▶ _About this task_
Search term "Definition": please copy every line of the records below that contains it.

▶ _Provided records_

Lemma encode_bytes_u64_be v : is_u 64 v -> encode_bytes_u64 v = be_bytes 8 v.
Proof.
  intros Hv. unfold encode_bytes_u64. rewrite htonll_be by done.
  rewrite <-(le_bytes_length 8 v) at 1. apply le_bytes_be_value, le_bytes_ok.
Qed.

Lemma lxor_signMask_u64 v : is_s 64 v -> encode_into_cmp_uint v = v + 2 ^ 63.
Proof.
  intros [Hl Hh]. change (64 - 1) with 63 in *. unfold encode_into_cmp_uint, u64, signMask.
  change 0x8000000000000000 with (2 ^ 63).
  assert (Hadd : forall a, 0 <= a < 2 ^ 63 -> Z.lxor a (2 ^ 63) = a + 2 ^ 63).
  { intros a Ha. rewrite <-(Z.mul_1_l (2 ^ 63)). apply lxor_above; lia. }
  destruct (decide (0 <= v)).
  - rewrite wrap_small by (unfold is_u; lia). apply Hadd. lia.
  - rewrite wrap_neg by lia. replace (v + 2 ^ 64) with (v + 2 ^ 63 + 2 ^ 63) by lia.
    rewrite <-Hadd at 1 by lia. by rewrite Z.lxor_assoc, Z.lxor_nilpotent, Z.lxor_0_r.
Qed.

Lemma encode_bytes_s64_be v : is_s 64 v -> encode_bytes_s64 v = be_bytes 8 (v + 2 ^ 63).
Proof.
  intros Hv. unfold encode_bytes_s64. rewrite lxor_signMask_u64 by done.
  change (encode_bytes_u64 (v + 2 ^ 63) = be_bytes 8 (v + 2 ^ 63)).
  apply encode_bytes_u64_be. destruct Hv. change (64 - 1) with 63 in *. unfold is_u. lia.
Qed.

Lemma be_bytes_lex v w :
  is_u 64 v -> is_u 64 w -> lex (be_bytes 8 v) (be_bytes 8 w) = Z.compare v w.
Proof.
  intros Hv Hw.
  rewrite lex_be_value, !be_value_bytes by (auto using be_bytes_ok; by rewrite !be_bytes_length).
  change (256 ^ Z.of_nat 8) with (2 ^ 64). by rewrite !Z.mod_small.
Qed.

Lemma load_u64_ok bs : length bs = 8%nat -> load_u64 bs = Ok (le_value bs).
Proof.
  intros Hl. unfold load_u64. rewrite Hl. simpl.
  rewrite take_app_le by lia. rewrite take_ge by lia. done.
Qed.

Lemma ntohll_htonll_same v : ntohll v = htonll v.
Proof. reflexivity. Qed.

Lemma ntohll_htonll v : is_u 64 v -> ntohll (htonll v) = v.
Proof.
  intros Hv. rewrite ntohll_htonll_same.
  assert (is_u 64 (htonll v)) by (apply wrap_range; lia).
  rewrite htonll_be by done. rewrite (htonll_be v Hv).
  rewrite <-(le_bytes_length 8 v) at 1. rewrite le_bytes_be_value by apply le_bytes_ok.
  unfold be_value. rewrite rev_involutive, le_value_bytes.
  change (256 ^ Z.of_nat 8) with (2 ^ 64). by apply Z.mod_small.
Qed.

Lemma DecodeBytes_u64_encode v : is_u 64 v -> DecodeBytes_u64 (encode_bytes_u64 v) = Ok v.
Proof.
  intros Hv. unfold DecodeBytes_u64, encode_bytes_u64.
  rewrite load_u64_ok by apply le_bytes_length. cbn [obind].
  rewrite le_value_bytes, Z.mod_small by (apply (wrap_range 64); lia).
  by rewrite ntohll_htonll.
Qed.

Lemma DecodeBytes_s64_encode v : is_s 64 v -> DecodeBytes_s64 (encode_bytes_s64 v) = Ok v.
Proof.
  intros Hv. pose proof (lxor_signMask_u64 v Hv) as E.
  assert (Hu : is_u 64 (encode_into_cmp_uint v)).
  { rewrite E. destruct Hv. change (64 - 1) with 63 in *. unfold is_u. lia. }
  pose proof (DecodeBytes_u64_encode _ Hu) as D. unfold DecodeBytes_u64 in D.
  unfold DecodeBytes_s64. change (encode_bytes_s64 v) with (encode_bytes_u64 (encode_into_cmp_uint v)).
  destruct (load_u64 _); simpl in *; try done. injection D as ->.
  unfold encode_into_cmp_uint at 1. rewrite Z.lxor_assoc, Z.lxor_nilpotent, Z.lxor_0_r.
  unfold s64, u64. by rewrite swrap_wrap, swrap_small by (lia || done).
Qed.

(** ** Doubles as sign-magnitude integers *)

(** The order of the finite doubles and infinities, on their bits: the magnitude,
    negated when the sign bit is set. Both zeros have rank 0. *)
Definition double_rank (u : Z) : Z := if u <? 2 ^ 63 then u else 2 ^ 63 - u.

Lemma lor_signMask u : is_u 64 u -> Z.lor u signMask = if u <? 2 ^ 63 then u + 2 ^ 63 else u.
Proof.
  intros Hu. unfold is_u in Hu. change signMask with (2 ^ 63).
  destruct (Z.ltb_spec u (2 ^ 63)).
  - rewrite <-(Z.mul_1_l (2 ^ 63)). apply lor_above; lia.
  - apply Z.bits_inj'. intros n Hn. rewrite Z.lor_spec.
    destruct (decide (n = 63)) as [->|].
    + rewrite Z.pow2_bits_true, orb_true_r by lia. symmetry. apply Z.testbit_true; [lia|].
      replace (u / 2 ^ 63) with 1 by zdm. done.
    + rewrite Z.pow2_bits_false by lia. apply orb_false_r.
Qed.

Lemma lxor_ones u : is_u 64 u -> Z.lxor u 0xFFFFFFFFFFFFFFFF = 2 ^ 64 - 1 - u.
Proof.
  intros Hu. unfold is_u in Hu. change 0xFFFFFFFFFFFFFFFF with (Z.ones 64).
  rewrite <-(Z.add_simpl_r (Z.lxor u (Z.ones 64)) u). f_equal.
  assert (E : Z.land (Z.lxor u (Z.ones 64)) u = 0).
  { apply Z.bits_inj'. intros n Hn. rewrite Z.land_spec, Z.lxor_spec, Z.bits_0, Z.testbit_ones by lia.
    destruct (Z.leb_spec 0 n), (Z.ltb_spec n 64); try lia; simpl; [by destruct (Z.testbit u n)|].
    rewrite (testbit_above 64) by lia. done. }
  rewrite (Z.add_nocarry_lxor _ _ E), Z.lxor_comm, <-Z.lxor_assoc, Z.lxor_nilpotent, Z.lxor_0_l.
  reflexivity.
Qed.

(** What the encoder stores: the rank moved up to the unsigned range, except that
    the two zeros and the negative numbers leave one value unused. *)
Definition double_code (u : Z) : Z :=
  if double_ge_0 u then Z.lor u signMask else Z.lxor u 0xFFFFFFFFFFFFFFFF.

Lemma double_code_rank u :
  is_u 64 u -> is_nan u = false ->
  double_code u = if double_rank u <? 0 then 2 ^ 63 - 1 + double_rank u else 2 ^ 63 + double_rank u.
Proof.
  intros Hu Hn. unfold double_code, double_ge_0, double_rank. rewrite Hn. simpl.
  rewrite lor_signMask, lxor_ones by done. unfold is_u in Hu.
  change signMask with (2 ^ 63). change (2 ^ 63) with 9223372036854775808 in *.
  change (2 ^ 64) with 18446744073709551616 in *.
  bcases; simpl; bcases; lia.
Qed.

Lemma double_code_range u : is_u 64 u -> is_u 64 (double_code u).
Proof.
  intros Hu. unfold double_code. rewrite lor_signMask, lxor_ones by done.
  unfold is_u in *. destruct (double_ge_0 u); [bcases|]; lia.
Qed.

End KeyFacts.

(** ** Strings: segments *)
Module SegFacts.
Import key_format.

(** The first segment of a string and what follows it. *)
Definition head_segment (l : list Z) : list Z :=
  take 7 l ++ replicate (7 - length (take 7 l)) 0 ++ [120 + Z.of_nat (length (take 7 l))].

Lemma head_segment_length l : length (head_segment l) = 8%nat.
Proof.
  unfold head_segment. rewrite !length_app, length_replicate, length_take. cbn [length]. lia.
Qed.

Lemma encode_segments_fuel f g l :
  (length l < f)%nat -> (length l < g)%nat -> encode_segments f l = encode_segments g l.
Proof.
  revert g l; induction f as [|f IH]; intros [|g] l Hf Hg; try lia.
  cbn [encode_segments]. change (SEGMENT_SIZE - 1)%nat with 7%nat.
  set (n := if Nat.ltb 7 (length l) then 7%nat else length l).
  assert (Hn : (n = 7%nat /\ 7 < length l)%nat \/ n = length l)
    by (unfold n; destruct (Nat.ltb_spec 7 (length l)); auto).
  clearbody n. destruct (Nat.eqb_spec (7 - n) 0); [|done].
  by rewrite (IH g) by (rewrite length_drop; lia).
Qed.

Lemma encode_bytes_str_unfold l :
  encode_bytes_str l =
    head_segment l ++ (if Nat.ltb (length l) 7 then [] else encode_bytes_str (drop 7 l)).
Proof.
  unfold encode_bytes_str at 1, head_segment. cbn [encode_segments].
  change (SEGMENT_SIZE - 1)%nat with 7%nat. rewrite <-!app_assoc.
  destruct (Nat.ltb_spec (length l) 7) as [Hs|Hs].
  - rewrite (proj2 (Nat.ltb_ge 7 (length l))) by lia.
    destruct (Nat.eqb_spec (7 - length l) 0); [lia|].
    rewrite (take_ge l (length l)), (take_ge l 7) by lia. unfold ENCODER_MARKER. simpl.
    do 3 f_equal. lia.
  - assert (Ht : length (take 7 l) = 7%nat) by (rewrite length_take; lia).
    assert ((if Nat.ltb 7 (length l) then 7%nat else length l) = 7%nat) as ->.
    { destruct (Nat.ltb_spec 7 (length l)); lia. }
    rewrite Ht. simpl. do 2 f_equal. apply encode_segments_fuel; rewrite length_drop; lia.
Qed.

▶ _Result_
Definition double_rank (u : Z) : Z := if u <? 2 ^ 63 then u else 2 ^ 63 - u.
Definition double_code (u : Z) : Z :=
Definition head_segment (l : list Z) : list Z :=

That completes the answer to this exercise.